Universal CreditJOBCENTRE Plus chiefs are promoting the importance of a controversial payment system which launched last week in Harlow.

Universal Credit will replace the six existing types of benefit to offer a single monthly payment for eligible people in and out of work.

“For us it’s all quite new,” said Mike King, 52, manager of Harlow Jobcentre Plus in Crown Gate.

“The 14 Jobcentre Plus branches in Essex are among the last to adopt Universal Credit which began being rolled out nationwide in March 2015.

“Some of our staff went away for three weeks training (about how Universal Credit works) and we’re all quite excited to come back and start.

“(Nationally) it’s working really well.”

Universal Credit is being introduced in stages and will gradually replace Jobseekers Allowance, Employment and Support Allowance, Income Support, Child Tax Credit, Working Tax Credit and Housing Benefit.

The system is designed to simplify the process of claiming state payments which the Government hope will save money by reducing red tape while cutting down on benefit fraud and overpayments.

At present only newly unemployed people will claim Universal Credit and those claiming other benefits being phased out should carry on doing so until being instructed differently.

People may now be advised by Jobcentre Plus to begin claiming payment under the new system if their circumstances change.
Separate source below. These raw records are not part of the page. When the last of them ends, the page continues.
(** A turn of [matchChunk] takes a term off both, or the chunk does not match. *)
Lemma match_term_sound c p t : c ≠ ch "*" →
  match_term (c :: p) t ⇓ λ res, match res with
  | inl (p', t') => term (c :: p) t p' t' ∧ zlen p' < zlen (c :: p)
  | inr (_, ok, _) => ok = false
  end.
Proof.
  intros Hstar. unfold match_term. destruct t as [|b t]; [done|]. rewrite zlen_cons_nz, !idx_head, !go_bind_ret.
  pose proof (zlen_cons c p) as Hl. pose proof (zlen_nonneg p). destruct (DecodeRuneInString (b :: t)) as [r n] eqn:Hd.
  destruct (Z.eqb_spec c (ch "[")) as [->|H1].
  { rewrite (match_class_eq _ _ _ _ _ Hd). destruct (match_ranges_ret (class_rest p).2 r) as [m Em]. rewrite Em, go_bind_ret.
    apply wp_ret. destruct m as [[p' m]|e]; [|done]. case_decide as E; [|done]. apply match_ranges_iff in Em. rewrite E in Em.
    split; [by apply class_rest_term with (r := r)|]. apply ranges_shorter in Em. rewrite Hl.
    assert (zlen (class_rest p).2 <= zlen p); [|lia]. destruct p as [|x p]; [done|]. simpl. rewrite zlen_cons. case_decide; simpl; rewrite ?zlen_cons; lia. }
  destruct (Z.eqb_spec c (ch "?")) as [->|H2].
  { destruct (Z.eqb_spec b (ch "/")); [done|]. rewrite (slice_decode _ _ _ _ Hd), go_bind_ret, slice_1, go_bind_ret.
    apply wp_ret. split; [by eapply term_any|lia]. }
  destruct (Z.eqb_spec c 92) as [->|H3].
  - rewrite slice_1, go_bind_ret. destruct p as [|c p]; [done|]. rewrite zlen_cons_nz, match_byte_eq. apply wp_ret.
    case_decide as E; [|done]. subst. split; [apply term_escape|]. rewrite !zlen_cons in *. lia.
  - rewrite match_byte_eq. apply wp_ret. case_decide as E; [|done]. subst. split; [by apply term_byte|lia].
Qed.
(** On coordinates of [host] bits, translating a rectangle and translating it
    back gives it again, overflow included. Where coordinates keep to half of the
    range, translation moves the points, [Mod] returns the point of a non-empty
    rectangle at multiples of its sides, and [Inset] keeps the points at a
    distance of [n] from the sides and the rectangle well-formed. *)
Theorem Rectangle_arithmetic host r p q n :
  2 <= host →
  (fits host r → Rectangle_Sub host (Rectangle_Add host r p) p = r) ∧
  (small_rectangle host r → small_point host p → small_point host q → small host n →
   Point_In (Point_Add host q p) (Rectangle_Add host r p) = Point_In q r ∧
   (Empty r = false → ∃ m k l, Point_Mod host p r = Ret m ∧ Point_In m r = true ∧
      X m = X p + k * (X (Max r) - X (Min r)) ∧ Y m = Y p + l * (Y (Max r) - Y (Min r))) ∧
   (0 <= n → Point_In q (Inset host r n) = Point_In (Pt (X q - n) (Y q - n)) r && Point_In (Pt (X q + n) (Y q + n)) r) ∧
   (well_formed r → well_formed (Inset host r n))).
Proof.
  intros Hh. split; [by apply Add_Sub|]. intros Hr Hp Hq Hn. split; [by apply Add_points|].
  split; [by apply Mod_points|]. split; [intros; by apply Inset_points|by apply Inset_well_formed].
Qed.

Example Rectangle_arithmetic_witness :
  Rectangle_Sub 32 (Rectangle_Add 32 (Rect 1 1 9 9) (Pt (2 ^ 31 - 1) 3)) (Pt (2 ^ 31 - 1) 3) = Rect 1 1 9 9 ∧
  (∃ m k l, Point_Mod 32 (Pt (-7) 30) (Rect 1 1 9 9) = Ret m ∧ Point_In m (Rect 1 1 9 9) = true ∧
      X m = -7 + k * 8 ∧ Y m = 30 + l * 8).
Proof.
  split.
  - apply (Rectangle_arithmetic 32 (Rect 1 1 9 9) (Pt (2 ^ 31 - 1) 3) ZP 0); [lia|]. vm_compute. intuition discriminate.
  - destruct (Rectangle_arithmetic 32 (Rect 1 1 9 9) (Pt (-7) 30) ZP 0 ltac:(lia)) as [_ H].
    apply H; vm_compute; intuition (reflexivity || discriminate).
Defined.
Mr King said: “We’re still waiting for our first claims but in the 80 per cent of the country’s job centres where UC is running most found that claims didn’t all come in straight away.

“As the weeks go on I think we will be taking more and more claims and the number of cases logged will build up over time. People will be pushed towards Universal Credit.”

Latest Government figures state that in total 320,000 people have claimed under the new system while for every 100 people finding a job under Job Seekers Allowance 113 have under Universal Credit.

Mr King credits increased support and the changed role of a work coach in helping claimants find jobs more easily.

“The big change is that it’s supportive all the way through once someone makes a claim and they go into work it still supports them,” he said.

“Their work coach will still support them if they have any issues. If they are made unemployed again their claim will remain open. There are a number of ways of getting support.

“Not all people can claim Universal Credit, but there are people who are eligible who do not get Job Seekers Allowance. It can be that people are receiving Universal Credit and still receiving some benefits.”